The LME model showed that the pupil orienting response (β = 0.003 ± 0.0001,
t = 4.04,
p < 0.001), baseline pupil size (β = 0.0009 ± 0.0003,
t = 2.53,
p = 0.014), and dwell time (β = 0.10 ± 0.01,
t = 7.29,
p < 0.001) significantly predicted the subsequent building duration (
Figure 3). Notably, Condition did not significantly predict build duration in this model, meaning that these effects were not driven by the differences in delay time (β = 0.04 ± 0.12,
t = 0.34,
p = 0.736). These findings show that stronger orienting responses predicted longer build durations. This relatively fast (and often ignored) pupil response thus revealed how much one will encode into VWM, which is in line with the
depth of sensory processing account (
Binda & Gamlin, 2017;
Mathôt & Van der Stigchel, 2015;
Strauch et al., 2022). For the first time, to the best of our knowledge, we are reporting a physiological marker (namely, the pupil orienting response) that reveals changes in the depth of encoding during a shift from external sampling to internal storing. Even preceding the pupil orienting response, a relatively small baseline pupil size significantly predicted longer build durations, seconds before building even commences.

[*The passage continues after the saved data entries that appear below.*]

(** * Traffic-pattern inference engine: CBS / TAS estimators

    Shallow embedding of the capture and analysis code of
    [src/server/cbs-estimator.c], [src/server/tas-estimator.c] and
    [src/server/tsn-verify.c], and of the test frames of the latter.

    C integers are modelled as [Z] with the wrap-around of their width
    written out; [double] values are IEEE 754 binary64 primitive floats;
    arrays with a fill counter are lists together with the counter. *)

From Stdlib Require Import ZArith List Lia Bool Floats Ascii String Permutation
  Sorted.
Import ListNotations.
Set Warnings "-inexact-float,-abstract-large-number".
Open Scope Z_scope.

(** ** Machine arithmetic *)

Module C.

Definition u8 (x : Z) : Z := x mod 2 ^ 8.
Definition u16 (x : Z) : Z := x mod 2 ^ 16.
Definition u32 (x : Z) : Z := x mod 2 ^ 32.
Definition u64 (x : Z) : Z := x mod 2 ^ 64.

(** Conversion of an integer to [double] (round to nearest, ties to even). *)
Definition double_of_Z (z : Z) : float :=
  SF2Prim (binary_normalize prec emax z 0 false).

(** The cast [(int)x] / [(uint64_t)x] of a finite [double]: truncation
    toward zero. *)
Definition Z_of_double (f : float) : Z :=
  match Prim2SF f with
  | S754_finite s m e =>
      let mag := if 0 <=? e then Z.pos m * 2 ^ e else Z.pos m / 2 ^ (- e) in
      if s then - mag else mag
  | _ => 0
  end.

(** [a[i]++] on an array of counters. *)
Fixpoint bump (i : nat) (a : list Z) : list Z :=
  match a, i with
  | [], _ => []
  | x :: r, O => (x + 1) :: r
  | x :: r, S k => x :: bump k r
  end.

(** [a[i] = x]; a write past the end is not modelled (left unchanged). *)
Fixpoint set_nth {A} (i : nat) (x : A) (a : list A) : list A :=
  match a, i with
  | [], _ => []
  | _ :: r, O => x :: r
  | y :: r, S k => y :: set_nth k x r
  end.

End C.

(** ** cbs-estimator.c *)

Module Cbs.

Definition MAX_TC : Z := 8.
Definition MAX_PACKETS : Z := 100000.
Definition MAX_BURSTS : Z := 10000.
Definition BURST_GAP_THRESHOLD_US : Z := 500.

Record packet_t := mk_packet { ts_ns : Z; len : Z; tc : Z }.

Record burst_t := mk_burst {
  start_ns : Z;
  end_ns : Z;
  bytes : Z;
  bpackets : Z            (* field [packets] of [burst_t] *)
}.

(** [packets] holds the slots [packets[0 .. packet_count-1]] written so
    far, [bursts] the slots [bursts[0 .. burst_count-1]]. *)
Record tc_analysis_t := mk_tc {
  packets : list packet_t;
  packet_count : Z;
  bursts : list burst_t;
  burst_count : Z;
  total_bytes : Z;
  first_ts : Z;
  last_ts : Z;
  measured_bps : float;
  estimated_idle_slope : float;
  burst_ratio : float;
  is_shaped : bool;
  avg_burst_duration_us : float;
  avg_gap_duration_us : float;
  max_burst_bytes : float
}.

(** [memset(tc_data, 0, sizeof(tc_data))] *)
Definition tc_zero : tc_analysis_t :=
  mk_tc [] 0 [] 0 0 0 0 0%float 0%float 0%float false 0%float 0%float 0%float.

(** Header fields of a captured frame that the handler reads. *)
Record pcap_pkthdr := mk_hdr {
  tv_sec : Z;
  tv_usec : Z;
  caplen : Z;
  hdr_len : Z              (* [hdr->len], a 32-bit unsigned *)
}.

(** The critical section of [packet_handler]: append one observation to
    the store of its class. *)
Definition store_append (s : tc_analysis_t) (ts hlen pcp : Z) : tc_analysis_t :=
  if packet_count s <? MAX_PACKETS then
    mk_tc (packets s ++ [mk_packet ts (C.u16 hlen) (C.u8 pcp)])
          (packet_count s + 1)
          (bursts s) (burst_count s)
          (C.u64 (total_bytes s + hlen))
          (if first_ts s =? 0 then ts else first_ts s)
          ts
          (measured_bps s) (estimated_idle_slope s) (burst_ratio s)
          (is_shaped s) (avg_burst_duration_us s) (avg_gap_duration_us s)
          (max_burst_bytes s)
  else s.

Definition update_tc (tc_data : list tc_analysis_t) (pcp : Z)
    (f : tc_analysis_t -> tc_analysis_t) : list tc_analysis_t :=
  match nth_error tc_data (Z.to_nat pcp) with
  | Some s => C.set_nth (Z.to_nat pcp) (f s) tc_data
  | None => tc_data
  end.

Definition packet_handler (target_vlan : Z) (tc_data : list tc_analysis_t)
    (hdr : pcap_pkthdr) (pkt : list Z) : list tc_analysis_t :=
  if caplen hdr <? 18 then tc_data else
  let ethertype := C.u16 (Z.lor (Z.shiftl (nth 12 pkt 0) 8) (nth 13 pkt 0)) in
  if negb (ethertype =? 0x8100) then tc_data else
  let tci := C.u16 (Z.lor (Z.shiftl (nth 14 pkt 0) 8) (nth 15 pkt 0)) in
  let pcp := Z.land (Z.shiftr tci 13) 0x07 in
  let vid := Z.land tci 0x0FFF in
  if (0 <? target_vlan) && negb (vid =? target_vlan) then tc_data else
  let ts := C.u64 (C.u64 (tv_sec hdr * 1000000000) + C.u64 (tv_usec hdr * 1000)) in
  update_tc tc_data pcp (fun s => store_append s ts (hdr_len hdr) pcp).

(** *** Burst segmentation *)

Definition stored (tc : tc_analysis_t) : list packet_t :=
  firstn (Z.to_nat (packet_count tc)) (packets tc).

Definition burst_open (p : packet_t) : burst_t :=
  mk_burst (ts_ns p) 0 (len p) 1.

Definition burst_extend (b : burst_t) (p : packet_t) : burst_t :=
  mk_burst (start_ns b) (end_ns b) (C.u32 (bytes b + len p)) (C.u32 (bpackets b + 1)).

Definition burst_close (b : burst_t) (ts : Z) : burst_t :=
  mk_burst (start_ns b) ts (bytes b) (bpackets b).

(** The [for] loop of [detect_bursts]: [prev] is [packets[i-1]], [b] the
    burst being filled ([bursts[burst_count-1]]), [n] is [burst_count];
    the result lists the bursts from [b] on, in array order. *)
Fixpoint burst_loop (gap_threshold : Z) (prev : packet_t) (b : burst_t) (n : Z)
    (rest : list packet_t) : list burst_t :=
  match rest with
  | [] => [burst_close b (ts_ns prev)]
  | p :: rest' =>
      let gap := C.u64 (ts_ns p - ts_ns prev) in
      if (gap >? gap_threshold) && (n <? MAX_BURSTS) then
        burst_close b (ts_ns prev)
          :: burst_loop gap_threshold p (burst_open p) (n + 1) rest'
      else
        burst_loop gap_threshold p (burst_extend b p) n rest'
  end.

Definition detect_bursts (tc : tc_analysis_t) : tc_analysis_t :=
  if packet_count tc <? 2 then tc else
  match stored tc with
  | [] => tc
  | p0 :: rest =>
      let gap_threshold := BURST_GAP_THRESHOLD_US * 1000 in
      let bs := burst_loop gap_threshold p0 (burst_open p0) 1 rest in
      mk_tc (packets tc) (packet_count tc)
            bs (Z.of_nat (List.length bs))
            (total_bytes tc) (first_ts tc) (last_ts tc)
            (measured_bps tc) (estimated_idle_slope tc) (burst_ratio tc)
            (is_shaped tc) (avg_burst_duration_us tc) (avg_gap_duration_us tc)
            (max_burst_bytes tc)
  end.

(** *** CBS estimation *)

(** The loop of [analyze_cbs] over [bursts[0 .. burst_count-1]], carrying
    [total_burst_time], [total_gap_time] and [max_burst]. *)
Fixpoint burst_stats (bs : list burst_t) (acc : float * float * float)
    : float * float * float :=
  match bs with
  | [] => acc
  | b :: rest =>
      let '(total_burst_time, total_gap_time, max_burst) := acc in
      let burst_dur := (C.double_of_Z (C.u64 (end_ns b - start_ns b)) / 1e3)%float in
      let total_burst_time := (total_burst_time + burst_dur)%float in
      let max_burst :=
        if (max_burst <? C.double_of_Z (bytes b))%float
        then C.double_of_Z (bytes b) else max_burst in
      let total_gap_time :=
        match rest with
        | [] => total_gap_time
        | b' :: _ =>
            (total_gap_time
             + C.double_of_Z (C.u64 (start_ns b' - end_ns b)) / 1e3)%float
        end in
      burst_stats rest (total_burst_time, total_gap_time, max_burst)
  end.

Definition total_duration_s (tc : tc_analysis_t) : float :=
  (C.double_of_Z (C.u64 (last_ts tc - first_ts tc)) / 1e9)%float.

This finding is potentially compatible with the adaptive gain theory (
Aston-Jones & Cohen, 2005), wherein tonic LC firing and thus baseline pupil size are linked to task performance. When baseline pupil sizes were relatively small, this approached the “peak” of the inverted-U, whereas participants may have been highly aroused whenever their pupils were relatively large during baseline, leading to worse performance. Because the copy task is a quite effortful task (i.e., remembering and placing six items) (see
Robison & Unsworth, 2019), it is likely that the arousal levels of participants were indeed positioned on this “right” side of the inverted-U curve. Finally, in line with previous work, longer dwell times were linked with storing more visual information in VWM (
Draschkow et al., 2021;
Somai et al., 2020). Together, these results show that ocular metrics reflect not only
where and
how long attention is deployed but also
how strongly it is deployed, as well as the current attentional state, and together these attentional aspects determine how much is encoded into VWM.